Stored items
= Beginning of Section =

Lemma pumpReportWork_loop_fifo ids : forall c c',
  pumpReportWork_loop ids c = Some c' ->
  mOutputBitstreamIds c = ids ->
  exists popped new,
    ids = popped ++ mOutputBitstreamIds c' /\
    listenerCalls c' = listenerCalls c ++ new /\
    (length new <= length popped)%nat /\
    Forall reportsOneFinishedWork new /\
    mPendingWorks c' = mPendingWorks c /\
    mComponentState c' = mComponentState c /\
    mIsDraining c' = mIsDraining c.
Proof.
  induction ids as [|front rest IH]; intros c c' H Hids;
    cbn [pumpReportWork_loop] in H.
  - injection H; intros; subst c'. exists [], [].
    rewrite Hids, !app_nil_r. cbn [app length].
    repeat split; auto.
  - destruct (reportWorkIfFinished front c) as [[reported c1]|] eqn:E;
      [| discriminate].
    pose proof (reportWorkIfFinished_keeps _ _ _ _ E)
      as [Hk1 [Hk2 [Hk3 [Hk4 Hk5]]]].
    pose proof (reportWorkIfFinished_outcome _ _ _ _ E) as Hout.
    destruct reported; cbn [negb] in H.
    + apply IH in H; [| reflexivity].
      destruct H as [popped [new [Hp [Hc [Hl [Hf [H1 [H2 H3]]]]]]]].
      cbn [listenerCalls set_mOutputBitstreamIds mPendingWorks
           mComponentState mIsDraining] in Hc, H1, H2, H3.
      destruct Hout as [-> | Hout].
      * exists (front :: popped), new. cbn [app length].
        rewrite <- Hp. repeat split; auto; try congruence; try lia.
      * destruct Hout as [found [work [worklet Hout]]].
        destruct Hout as [_ [_ [_ [Hr [_ [_ [Hb [_ [_ [_ [Hcalls _]]]]]]]]]]].
        destruct (mListener c) as [l|].
        -- exists (front :: popped), (onWorkDone_nb l [work] :: new).
           cbn [app length]. rewrite <- Hp.
           repeat split; try congruence.
           ++ rewrite Hc, Hcalls, <- app_assoc. reflexivity.
           ++ lia.
           ++ constructor; [| exact Hf]. exists l, work. auto.
        -- exists (front :: popped), new. cbn [app length]. rewrite <- Hp.
           rewrite app_nil_r in Hcalls.
           repeat split; try congruence; try lia; auto.
    + injection H; intros; subst c'. exists [].
      destruct Hout as [-> | Hout].
      * exists []. rewrite Hids, !app_nil_r. cbn [app length].
        repeat split; auto.
      * destruct Hout as [found [work [worklet Hout]]].
        destruct Hout as [_ [_ [_ [_ [_ [_ [_ [_ [_ [_ [Hcalls Hrep]]]]]]]]]]].
        destruct (mListener c) as [l|]; [discriminate |].
        exists []. rewrite app_nil_r in *. cbn [app length].
        repeat split; try congruence; auto.
Qed.

(** X8: [pumpReportWork] consumes a prefix of the queue of output ids
    and leaves the rest in order; every call it makes to the listener
    returns exactly one work, finished with C2_OK and with its input
    released, and there are at most as many calls as ids consumed. *)
Theorem pumpReportWork_fifo (c c' : Component) :
  pumpReportWork c = Some c' ->
  exists (popped : list Z) (new : list ListenerCall),
    mOutputBitstreamIds c = popped ++ mOutputBitstreamIds c' /\
    listenerCalls c' = listenerCalls c ++ new /\
    (length new <= length popped)%nat /\
    Forall reportsOneFinishedWork new /\
    mPendingWorks c' = mPendingWorks c /\
    mComponentState c' = mComponentState c /\
    mIsDraining c' = mIsDraining c.
Proof.
  unfold pumpReportWork. intros H.
  destruct (pumpReportWork_loop_fifo _ _ _ H eq_refl) as [popped [new Hr]].
  exists popped, new. exact Hr.
Qed.

(** ** Queueing a work *)

Lemma reportError_keeps (error : c2_status_t) (c : Component) :
  mPendingWorks (reportError error c) = mPendingWorks c /\
  mWorksAtDecoder (reportError error c) = mWorksAtDecoder c /\
  mOutputBitstreamIds (reportError error c) = mOutputBitstreamIds c /\
  mIsDraining (reportError error c) = mIsDraining c /\
  postedTasks (reportError error c) = postedTasks c.
Proof.
  unfold reportError.
  destruct (ComponentState_eqb (mComponentState c) ERROR); [auto |].
  cbn. destruct (mListener c); cbn; auto.
Qed.

(** X9: a work with one worklet, no input buffer and neither the EOS nor
    the CSD flag is rejected by [queueTask]: the component goes to ERROR
    with C2_BAD_VALUE, and the work is neither queued nor returned to the
    listener. *)
Theorem queueTask_empty_input_rejected (work : C2Work) (d : Decoder)
    (c : Component) :
  length (worklets work) = 1%nat ->
  buffers (input work) = [] ->
  Z.land (flags (input work)) FLAG_END_OF_STREAM = 0 ->
  Z.land (flags (input work)) FLAG_CODEC_CONFIG = 0 ->
  exists c',
    queueTask work d c = Some (d, c') /\
    mComponentState c' = ERROR /\
    mPendingWorks c' = mPendingWorks c /\
    mWorksAtDecoder c' = mWorksAtDecoder c /\
    postedTasks c' = postedTasks c /\
    listenerCalls c' =
      listenerCalls c ++
      match mComponentState c, mListener c with
      | ERROR, _ | _, None => []
      | _, Some l => [onError_nb l C2_BAD_VALUE]
      end.
Proof.
  intros Hw Hb He Hc. exists (reportError C2_BAD_VALUE c).
  destruct (reportError_keeps C2_BAD_VALUE c) as [Hp [Hm [_ [_ Ht]]]].
  repeat split; auto using reportError_state, reportError_calls.
  unfold queueTask. rewrite Hw, Hb. cbn [length Z.of_nat Z.eqb Pos.eqb negb orb Z.ltb Z.compare].
  unfold map_front_output.
  destruct (worklets work) as [|wl rest]; [discriminate |].
  cbn [input set_worklets buffers flags]. rewrite Hb, He, Hc. reflexivity.
Qed.

Lemma queueTask_empty_input_rejected_witness :
  exists c',
    queueTask (sampleWork 5 0 0 []) (sampleDecoder Idle acceptingDriver)
      (sampleComponent RUNNING (Some 7)) =
      Some (sampleDecoder Idle acceptingDriver, c') /\
    mComponentState c' = ERROR /\
    mPendingWorks c' = [] /\
    mWorksAtDecoder c' = [] /\
    postedTasks c' = [] /\
    listenerCalls c' = [onError_nb 7 C2_BAD_VALUE].
Proof.
  apply (queueTask_empty_input_rejected (sampleWork 5 0 0 [])
           (sampleDecoder Idle acceptingDriver)
           (sampleComponent RUNNING (Some 7))); reflexivity.
Defined.

(** X10: while the component is draining, or not RUNNING, [queueTask]
    only appends a valid work to the pending works, with its output
    initialised and a null input buffer in place of a missing one; the
    decoder is not touched. *)
Theorem queueTask_deferred (work : C2Work) (d : Decoder) (c : Component) :
  length (worklets work) = 1%nat ->
  (length (buffers (input work)) <= 1)%nat ->
  (buffers (input work) = [] ->
   Z.land (flags (input work)) FLAG_END_OF_STREAM <> 0 \/
   Z.land (flags (input work)) FLAG_CODEC_CONFIG <> 0) ->
  mIsDraining c = true \/ mComponentState c <> RUNNING ->
  exists queued,
    asQueued work queued /\
    queueTask work d c =
      Some (d, set_mPendingWorks (mPendingWorks c ++ [queued]) c).
Proof.
  intros Hw Hb Hf Hwait.
  assert (Hpump : forall q,
    pumpPendingWorks d (set_mPendingWorks (mPendingWorks c ++ [q]) c) =
    Some (d, set_mPendingWorks (mPendingWorks c ++ [q]) c)).
  { intros q. unfold pumpPendingWorks. cbn [mComponentState set_mPendingWorks].
    destruct (ComponentState_eqb (mComponentState c) RUNNING) eqn:Hs;
      cbn [negb]; [| reflexivity].
    destruct Hwait as [Hd | Hn].
    - cbn [mPendingWorks].
      destruct (mPendingWorks c ++ [q]) eqn:E;
        [destruct (mPendingWorks c); discriminate |].
      cbn [pumpPendingWorks_loop mIsDraining mPendingWorks set_mPendingWorks]. rewrite Hd. reflexivity.
    - destruct (mComponentState c); try discriminate. contradiction. }
  unfold queueTask. rewrite Hw.
  cbn [Z.of_nat Pos.of_succ_nat Z.eqb Pos.eqb negb orb].
  replace (1 <? Z.of_nat (length (buffers (input work)))) with false
    by (symmetry; apply Z.ltb_ge; lia).
  unfold map_front_output.
  destruct (worklets work) as [|wl rest] eqn:Ew; [discriminate |].
  cbn [input set_worklets buffers flags].
  destruct (buffers (input work)) as [|b bufs] eqn:Eb.
  - destruct (Hf eq_refl) as [He | Hc].
    + apply Z.eqb_neq in He. rewrite He. cbn [andb].
      eexists. split; [| apply Hpump].
      eexists. cbn. rewrite Eb. repeat split; reflexivity.
    + apply Z.eqb_neq in Hc. rewrite Hc, andb_false_r.
      eexists. split; [| apply Hpump].
      eexists. cbn. rewrite Eb. repeat split; reflexivity.
  - eexists. split; [| apply Hpump].
    eexists. cbn. rewrite Eb. repeat split; reflexivity.
Qed.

= End of Section =

| WORK REQUEST |
From the entries, copy every line in which the string "Some" can be found.

| THE COMPLETED TASK |
  pumpReportWork_loop ids c = Some c' ->
  pumpReportWork c = Some c' ->
    queueTask work d c = Some (d, c') /\
      | _, Some l => [onError_nb l C2_BAD_VALUE]
      (sampleComponent RUNNING (Some 7)) =
      Some (sampleDecoder Idle acceptingDriver, c') /\
           (sampleComponent RUNNING (Some 7))); reflexivity.
      Some (d, set_mPendingWorks (mPendingWorks c ++ [queued]) c).
    Some (d, set_mPendingWorks (mPendingWorks c ++ [q]) c)).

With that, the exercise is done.